Hello everyone and welcome. We’d first like to thank all of you for joining us for this great opportunity as the Global Studies program at Alfred University presents a discussion by Arnold August titled “Cuba and the U.S. in the age of Trump.” And sincere thanks to the College of Liberal Arts and Sciences for sponsoring our guest speaker tonight.

Our speaker is an established author and journalist from Montreal with a Masters in Political Science from McGill University. Arnold August has spent many years conducting research on global issues, particularly focused on Latin America. He has also written articles for online journals, spoken at colleges and universities around the world, given interviews for radio and television programs, and written several books regarding international affairs, with special interest in Cuban and U.S. relations.

His books include Democracy in Cuba and the 1997-98 Elections, Cuba and Its Neighbours: Democracy in Motion, Cuba y sus vecinos: Democracia en movimiento, several other works in Spanish, and his most recent book published in 2017 Cuba-U.S. Relations: Obama and Beyond, on which this talk is based.

Much of his research comes right from his point of interest: Cuba. He has traveled to Cuba to conduct research and gain a new perspective on relations between Cuba and the U.S. His research clearly shows how these two countries, though so close together, have much different versions of history.
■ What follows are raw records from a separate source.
(* ===== verification/Ipc.v ===== *)
(** * Requests ([apps/resticpal-service/src/runtime/ipc.rs])

    The dispatch of every named-pipe request, the views and the configuration
    updates.  The [configuration_mutation] lock serialises the updates, so
    each handler is one step. *)
From stdpp Require Import base option list gmap strings.
From S2P Require Import Prelude RustStd Chrono Crates Config Status Schedule Policy Restic Protocol Outcome.
From S2P Require Import ServiceState Diagnostics History Credentials Management Updater Sources PolicyCache.
From S2P Require Import Runtime Enrollment.

Definition MAX_SECRET_UPDATES : Z := 16.
Definition MIN_UPDATE_HOLD_SECONDS : Z := 60.
Definition MAX_UPDATE_HOLD_SECONDS : Z := UPDATE_INSTALL_TIMEOUT_SECONDS.

(** The texts [thiserror] derives for validation errors. *)
Class Messages := {
  config_error_text : ConfigValidationError -> rstr;
  invocation_error_text : InvocationError -> rstr
}.

(** [filter(|x| seen.insert(key(x)))] with a set of the keys seen so far *)
Fixpoint deduplicate_by (key : rstr -> rstr) (seen l : list rstr) : list rstr :=
  match l with
  | [] => []
  | x :: l =>
      if existsb (str_eqb (key x)) seen then deduplicate_by key seen l
      else x :: deduplicate_by key (key x :: seen) l
  end.
Definition deduplicate_paths `{UnicodeData} (paths : list rstr) : list rstr :=
  deduplicate_by (fun path => str_to_lowercase (to_string_lossy path)) [] paths.
Definition deduplicate_exclusions (exclusions : list rstr) : list rstr :=
  deduplicate_by (fun exclusion => exclusion) [] exclusions.

Definition nonempty_trimmed (value : rstr) : option rstr :=
  let value := trim value in
  if str_is_empty value then None else Some value.

(** ** Views *)
Definition backup_sources_view (w : ServiceRuntime) : BackupSourcesView :=
  {| bv_paths := bc_paths (ec_backup (sr_config w)); bv_exclusions := bc_exclusions (ec_backup (sr_config w));
     bv_paths_locked := field_locked F_BackupPaths w; bv_exclusions_locked := field_locked F_BackupExclusions w |}.

Definition repository_secrets_locked (w : ServiceRuntime) : bool :=
  field_locked F_RepositorySecretRefs w || mv_enrolled (management_view w).

Definition repository_view (w : ServiceRuntime) : RepositoryView :=
  let r := ec_repository (sr_config w) in
  {| rpv_display_name := rc_display_name r; rpv_url := rc_url r; rpv_mode := rc_mode r; rpv_options := rc_options r;
     rpv_configured_secrets := btree_keys (rc_secret_refs r);
     rpv_operation_status := rt_repository_operation (sr_state w);
     rpv_display_name_locked := field_locked F_RepositoryDisplayName w;
     rpv_url_locked := field_locked F_RepositoryUrl w; rpv_mode_locked := field_locked F_RepositoryMode w;
     rpv_options_locked := field_locked F_RepositoryOptions w; rpv_secrets_locked := repository_secrets_locked w |}.

Definition update_settings_view (w : ServiceRuntime) : UpdateSettingsView :=
  {| uv_automatic_install := uc_automatic_install (ec_updates (sr_config w));
     uv_automatic_install_locked := field_locked F_UpdateAutomaticInstall w |}.

Definition schedule_view (w : ServiceRuntime) : ScheduleView :=
  let s := ec_schedule (sr_config w) in
  {| sv_interval_hours := sc_interval_hours s; sv_wake_grace_seconds := sc_wake_grace_seconds s;
     sv_wake_lock_timeout_seconds := sc_wake_lock_timeout_seconds s; sv_allow_on_battery := sc_allow_on_battery s;
     sv_allow_metered_network := sc_allow_metered_network s;
     sv_interval_hours_locked := field_locked F_ScheduleIntervalHours w;
     sv_wake_grace_seconds_locked := field_locked F_ScheduleWakeGraceSeconds w;
     sv_wake_lock_timeout_seconds_locked := field_locked F_ScheduleWakeLockTimeoutSeconds w;
     sv_allow_on_battery_locked := field_locked F_ScheduleAllowOnBattery w;
     sv_allow_metered_network_locked := field_locked F_ScheduleAllowMeteredNetwork w |}.

Definition retention_view (w : ServiceRuntime) : RetentionView :=
  let t := ec_retention (sr_config w) in
  let s := rt_service_state (sr_state w) in
  {| tv_repository_mode := rc_mode (ec_repository (sr_config w)); tv_daily := tc_daily t; tv_weekly := tc_weekly t;
     tv_monthly := tc_monthly t; tv_yearly := tc_yearly t; tv_prune_interval_days := tc_prune_interval_days t;
     tv_daily_locked := field_locked F_RetentionDaily w; tv_weekly_locked := field_locked F_RetentionWeekly w;
     tv_monthly_locked := field_locked F_RetentionMonthly w; tv_yearly_locked := field_locked F_RetentionYearly w;
     tv_prune_interval_days_locked := field_locked F_RetentionPruneIntervalDays w;
     tv_last_retention := st_last_retention s; tv_last_prune := st_last_prune s;
     tv_last_error := st_last_retention_error s |}.

(** [update_blocks_configuration_mutation] *)
Definition update_blocks_configuration_mutation (now : DateTime) (w : ServiceRuntime) : bool :=
  rt_update_install_active (sr_state w) || held_at (sr_state w) now.

(** A request that changes a locked field: [value.is_some() && self.field_locked(field)]. *)
Definition touches_locked {A} (value : option A) (field : PolicyField) (w : ServiceRuntime) : bool :=
  is_some value && field_locked field w.

(** ** Repository operations and updates of the program itself *)
Section operations.
Context `{Chrono} `{UrlCrate} `{Serde LocalConfig} `{Serde PersistedScheduleState} `{Base64Standard}.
Cuba-U.S. Relations: Obama and Beyond analyzes the evolution of Cuban and American government interactions from the perspective of Cuba, how reality is much different than what we see on U.S. TV or social media. By looking at the history of our relationship with Cuba from a different angle, August highlights critical arguments that many people on this side of the gulf have never heard of.
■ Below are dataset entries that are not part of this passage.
(* ===== verification/Profiles.v ===== *)
(** * User profiles ([crates/resticpal-windows/src/user_profiles.rs])

    The folders of local user profiles that are offered as backup sources:
    the profile list read from the registry, and the standard folders that
    exist in them.  What the registry, the expansion of environment variables
    and the file system answer are arguments. *)
From stdpp Require Import base option list strings.
From S2P Require Import Prelude RustStd WinPath Config Protocol Restic Sources Ipc.

Definition MAX_PROFILE_KEYS : nat := 256.
Definition MAX_REGISTRY_STRING_BYTES : Z := 64 * 1024.

Inductive ProfileDiscoveryError : Type :=
| PD_Windows (error : Z)
| PD_Utf16
| PD_InvalidRegistryString.

(** What [RegEnumKeyExW] answers: the name's UTF-16 units, the end of the
    list, or another code. *)
Inductive EnumKey : Type := Enum_Name (name : list Z) | Enum_NoMoreItems | Enum_Fails (error : Z).

(** The calls into Windows.  [RegGetValueW] is made twice, for the size of a
    value and for its bytes; so is [ExpandEnvironmentStringsW], which answers
    a count of units and what it wrote. *)
Class ProfileApi := {
  reg_open : option Z;
  reg_enum : nat -> EnumKey;
  reg_value_size : list Z -> result Z Z;
  reg_value : list Z -> Z -> result Z (list Z);
  expand_size : list Z -> Z;
  expand_into : list Z -> Z -> Z * list Z;
  last_error : Z;
  is_dir : rstr -> bool
}.

(** [&value[..position of the first null, or the end]] *)
Fixpoint trim_null (value : list Z) : list Z :=
  match value with
  | [] => []
  | unit :: value => if unit =? 0 then [] else unit :: trim_null value
  end.

Definition wide_null (value : rstr) : list Z := encode_utf16 value ++ [0].

(** [(byte_count as usize).div_ceil(2)] *)
Definition units_of_bytes (byte_count : Z) : nat := Z.to_nat ((byte_count + 1) / 2).

Definition standard_folders : list (DiscoveredSourceKind * rstr) :=
  [(Desktop, lit "Desktop"); (Documents, lit "Documents"); (Pictures, lit "Pictures"); (Videos, lit "Videos");
   (Music, lit "Music")].

(** [slice::sort_by_key], which is stable *)
Fixpoint insert_by_key {A} (key : A -> rstr) (x : A) (l : list A) : list A :=
  match l with
  | [] => [x]
  | y :: l' => if key_ltb (key y) (key x) then y :: insert_by_key key x l' else x :: l
  end.
Definition sort_by_key {A} (key : A -> rstr) (l : list A) : list A := foldr (insert_by_key key) [] l.

Section profiles.
Context `{UnicodeData} `{ProfileApi}.

Definition is_candidate_profile (path : rstr) : bool :=
  if negb (is_absolute path) then false
  else
    let value := str_to_lowercase (normalize_seps (to_string_lossy path)) in
    negb (starts_with (lit "\\") value)
    && negb (str_contains (lit "\windows\system32\config\systemprofile") value)
    && negb (str_contains (lit "\windows\serviceprofiles\") value)
    && negb match lossy_lower <$> file_name path with
            | Some name => str_eqb name (lit "default") || str_eqb name (lit "default user") || str_eqb name (lit "public")
            | None => false
            end.

Definition expand_environment (value : rstr) : result ProfileDiscoveryError rstr :=
  let required := expand_size (wide_null value) in
  if (required =? 0) || (MAX_REGISTRY_STRING_BYTES / 2 <? required) then Err (PD_Windows last_error)
  else
    let expanded := replicate (Z.to_nat required) 0 in
    let '(written, units) := expand_into (wide_null value) required in
    if (written =? 0) || (required <? written) then Err (PD_Windows last_error)
    else ok_or (from_utf16 (trim_null (overwrite expanded units))) PD_Utf16.

Definition read_profile_path (subkey : rstr) : result ProfileDiscoveryError rstr :=
  byte_count ← map_err PD_Windows (reg_value_size (wide_null subkey));
  if (byte_count =? 0) || (MAX_REGISTRY_STRING_BYTES <? byte_count) then Err PD_InvalidRegistryString
  else
    let value := replicate (units_of_bytes byte_count) 0 in
    units ← map_err PD_Windows (reg_value (wide_null subkey) byte_count);
    value ← ok_or (from_utf16 (trim_null (overwrite value units))) PD_Utf16;
    expand_environment value.

(** The loop over [index in 0..MAX_PROFILE_KEYS] *)
Fixpoint enumerate_from (remaining index : nat) : result ProfileDiscoveryError (list rstr) :=
  match remaining with
  | O => Ok []
  | S remaining =>
      match reg_enum index with
      | Enum_NoMoreItems => Ok []
      | Enum_Fails error => Err (PD_Windows error)
      | Enum_Name units =>
          name ← ok_or (from_utf16 units) PD_Utf16;
          profiles ← enumerate_from remaining (S index);
          Ok match read_profile_path name with
             | Ok value => if is_candidate_profile value then value :: profiles else profiles
             | Err _ => profiles
             end
      end
  end.

Definition enumerate_profile_paths : result ProfileDiscoveryError (list rstr) :=
  match reg_open with
  | Some error => Err (PD_Windows error)
  | None => enumerate_from MAX_PROFILE_KEYS 0
  end.

(** [path.to_string_lossy().to_lowercase()] *)
Definition source_key (s : DiscoveredBackupSource) : rstr := lossy_lower (ds_path s).

Definition profile_name_of (profile : rstr) : rstr :=
  match file_name profile with Some name => to_string_lossy name | None => lit "User" end.

Definition folder_source (profile : rstr) (folder : DiscoveredSourceKind * rstr) : DiscoveredBackupSource :=
  {| ds_profile_name := profile_name_of profile; ds_kind := folder.1; ds_path := path_push profile folder.2 |}.

Definition usable_folder (path : rstr) : bool :=
  is_dir path && (utf16_count (to_string_lossy path) <=? MAX_PATH_CHARACTERS).

(** [seen] and [sources], the latter in order *)
Record Discovery : Type := { dv_seen : list rstr; dv_sources : list DiscoveredBackupSource }.

(** One folder; [true] is [break 'profiles]. *)
Definition discover_folder (profile : rstr) (folder : DiscoveredSourceKind * rstr) (d : Discovery) : bool * Discovery :=
  let source := folder_source profile folder in
  let key := source_key source in
  if usable_folder (ds_path source) && negb (existsb (str_eqb key) (dv_seen d)) then
    let d := {| dv_seen := key :: dv_seen d; dv_sources := dv_sources d ++ [source] |} in
    (Z.of_nat (length (dv_sources d)) =? MAX_BACKUP_PATHS, d)
  else (false, d).

Fixpoint discover_folders (profile : rstr) (folders : list (DiscoveredSourceKind * rstr)) (d : Discovery)
    : bool * Discovery :=
  match folders with
  | [] => (false, d)
  | folder :: folders =>
      match discover_folder profile folder d with
      | (true, d) => (true, d)
      | (false, d) => discover_folders profile folders d
      end
  end.

Fixpoint discover_profiles (profiles : list rstr) (d : Discovery) : Discovery :=
  match profiles with
  | [] => d
  | profile :: profiles =>
      if negb (is_candidate_profile profile) || negb (is_dir profile) then discover_profiles profiles d
      else
        match discover_folders profile standard_folders d with
        | (true, d) => d
        | (false, d) => discover_profiles profiles d
        end
  end.

Definition discover_from_profiles (profiles : list rstr) : list DiscoveredBackupSource :=
  dv_sources (discover_profiles (sort_by_key lossy_lower profiles) {| dv_seen := []; dv_sources := [] |}).

Definition discover_backup_sources : result ProfileDiscoveryError (list DiscoveredBackupSource) :=
  profiles ← enumerate_profile_paths;
  Ok (discover_from_profiles profiles).

(** ** The reference: every usable folder, the first of each spelling, at most [MAX_BACKUP_PATHS] *)
Definition profile_usable (profile : rstr) : bool := is_candidate_profile profile && is_dir profile.

Definition sources_of_profile (profile : rstr) : list DiscoveredBackupSource :=
  if profile_usable profile
  then filter (fun s => usable_folder (ds_path s) = true) (folder_source profile <$> standard_folders) else [].

Fixpoint first_of_each (seen : list rstr) (l : list DiscoveredBackupSource) : list DiscoveredBackupSource :=
  match l with
  | [] => []
  | s :: l =>
      if bool_decide (source_key s ∈ seen) then first_of_each seen l
      else s :: first_of_each (source_key s :: seen) l
  end.

Definition offered_sources (profiles : list rstr) : list DiscoveredBackupSource :=
  take (Z.to_nat MAX_BACKUP_PATHS) (first_of_each [] (sort_by_key lossy_lower profiles ≫= sources_of_profile)).
End profiles.

(** ** The loops as one pass over the usable folders *)
Section reference.
Context `{UnicodeData} `{ProfileApi}.

Fixpoint collect (l : list DiscoveredBackupSource) (d : Discovery) : bool * Discovery :=
  match l with
  | [] => (false, d)
  | s :: l =>
      if bool_decide (source_key s ∈ dv_seen d) then collect l d
      else
        let d := {| dv_seen := source_key s :: dv_seen d; dv_sources := dv_sources d ++ [s] |} in
        if Z.of_nat (length (dv_sources d)) =? MAX_BACKUP_PATHS then (true, d) else collect l d
  end.

Lemma collect_app a b d :
  collect (a ++ b) d = match collect a d with (true, d) => (true, d) | (false, d) => collect b d end.
Proof.
  revert d; induction a as [|s a IH]; intros d; cbn; [done|].
  destruct (bool_decide _); [apply IH|]. destruct (_ =? _); [done|apply IH].
Qed.

Lemma seen_elem_of key seen : existsb (str_eqb key) seen = bool_decide (key ∈ seen).
Proof.
  induction seen as [|k seen IH]; cbn; [done|]. rewrite IH. unfold str_eqb.
  repeat case_bool_decide; cbn; set_solver.
Qed.

Lemma discover_folders_collect profile folders d :
  discover_folders profile folders d =
  collect (filter (fun s => usable_folder (ds_path s) = true) (folder_source profile <$> folders)) d.
Proof.
  revert d; induction folders as [|f folders IH]; intros d; cbn [discover_folders fmap list_fmap]; [done|].
  rewrite filter_cons. unfold discover_folder.
  destruct (usable_folder (ds_path (folder_source profile f))) eqn:Hu; cbn [andb].
  - rewrite decide_True by done. cbn [collect]. rewrite seen_elem_of.
    destruct (bool_decide _); cbn [negb]; [apply IH|].
    cbn [dv_sources]. destruct (_ =? _); [done|apply IH].
  - rewrite decide_False by done. apply IH.
Qed.

Lemma discover_profiles_collect profiles d :
  discover_profiles profiles d = (collect (profiles ≫= sources_of_profile) d).2.
Proof.
  revert d; induction profiles as [|p profiles IH]; intros d; cbn [discover_profiles mbind list_bind]; [done|].
  rewrite collect_app. unfold sources_of_profile at 1, profile_usable.
  rewrite <- negb_andb. destruct (is_candidate_profile p && is_dir p); cbn [negb]; [|apply IH].
  rewrite discover_folders_collect. destruct (collect _ d) as [[|] d']; [done|apply IH].
Qed.

Lemma collect_first_of_each l d :
  (length (dv_sources d) < Z.to_nat MAX_BACKUP_PATHS)%nat ->
  dv_sources (collect l d).2 = take (Z.to_nat MAX_BACKUP_PATHS) (dv_sources d ++ first_of_each (dv_seen d) l).
Proof.
  revert d; induction l as [|s l IH]; intros d Hd; cbn [collect first_of_each].
  { rewrite app_nil_r, take_ge by lia. done. }
  destruct (bool_decide _); [by apply IH|]. cbn [dv_sources].
  destruct (Z.eqb_spec (Z.of_nat (length (dv_sources d ++ [s]))) MAX_BACKUP_PATHS) as [E|E].
  - cbn [snd dv_sources]. rewrite (cons_middle s (dv_sources d) (first_of_each _ l)), app_assoc.
    rewrite take_app_le, take_ge by lia. done.
  - rewrite IH; cbn [dv_sources dv_seen]; rewrite ?length_app in *; cbn [length] in *; [|lia].
    by rewrite <- app_assoc.
Qed.

Lemma discover_is_offered profiles : discover_from_profiles profiles = offered_sources profiles.
Proof.
  unfold discover_from_profiles. rewrite discover_profiles_collect, collect_first_of_each by (apply Nat.ltb_lt; reflexivity). done.
Qed.

(** ** The reference in terms of the folders *)
Lemma first_of_each_sublist seen l : sublist (first_of_each seen l) l.
Proof.
  revert seen; induction l as [|s l IH]; intros seen; cbn; [done|].
  destruct (bool_decide _); by constructor.
Qed.

Lemma first_of_each_NoDup seen l :
  NoDup (source_key <$> first_of_each seen l) /\ forall s, s ∈ first_of_each seen l -> source_key s ∉ seen.
Proof.
  revert seen; induction l as [|s l IH]; intros seen; cbn; [split; [constructor|set_solver]|].
  case_bool_decide as Hs; [apply IH|]. destruct (IH (source_key s :: seen)) as [Hn Hk]. split.
  - cbn. constructor; [|done]. intros (t & Ht & Hin)%list_elem_of_fmap. specialize (Hk t Hin). set_solver.
  - intros t [->|Ht]%elem_of_cons; [done|]. specialize (Hk t Ht). set_solver.
Qed.

Lemma first_of_each_complete seen l s :
  s ∈ l -> source_key s ∉ seen -> source_key s ∈ source_key <$> first_of_each seen l.
Proof.
  revert seen; induction l as [|t l IH]; intros seen Hs Hk; cbn; [set_solver|].
  apply elem_of_cons in Hs as [<-|Hs]; case_bool_decide; cbn; [done|set_solver|by apply IH|].
  destruct (decide (source_key s = source_key t)) as [->|Hne]; [set_solver|].
  apply elem_of_cons; right. apply IH; [done|set_solver].
Qed.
His book examines both sides of countless conflicts regarding foreign policy; conflicts from the embargo, to the missile crisis, to Guantánamo, and beyond; all leading up to what Cuba is facing today; a “cultural war”.

August wants to emphasize how our history of diplomacy with Cuba has greatly influenced the relationship today in the age of Trump. He stresses the importance of recognizing how certain cultural factors and events in history have led to specific policies and changes being made today.

Tomorrow, August will be heading to Washington D.C. to discuss this historic event in a series of interviews, and what it means for the Cuban people. We are very honored to have him here to share some of this insight with us tonight.

In 1891, in his famous essay “Our America,” the great Cuban hero José Martí warned Cuba of the possible threat of the “colossus to the north,” the United States, as an economic and cultural invader. But Martí also offered hope, suggesting that instead perhaps, the U.S. would choose to get to know Cuba. Tonight, we are all fortunate enough to have that opportunity; to get to know Cuba.

On behalf of the Global Studies program here at Alfred University, we would like to present Arnold August.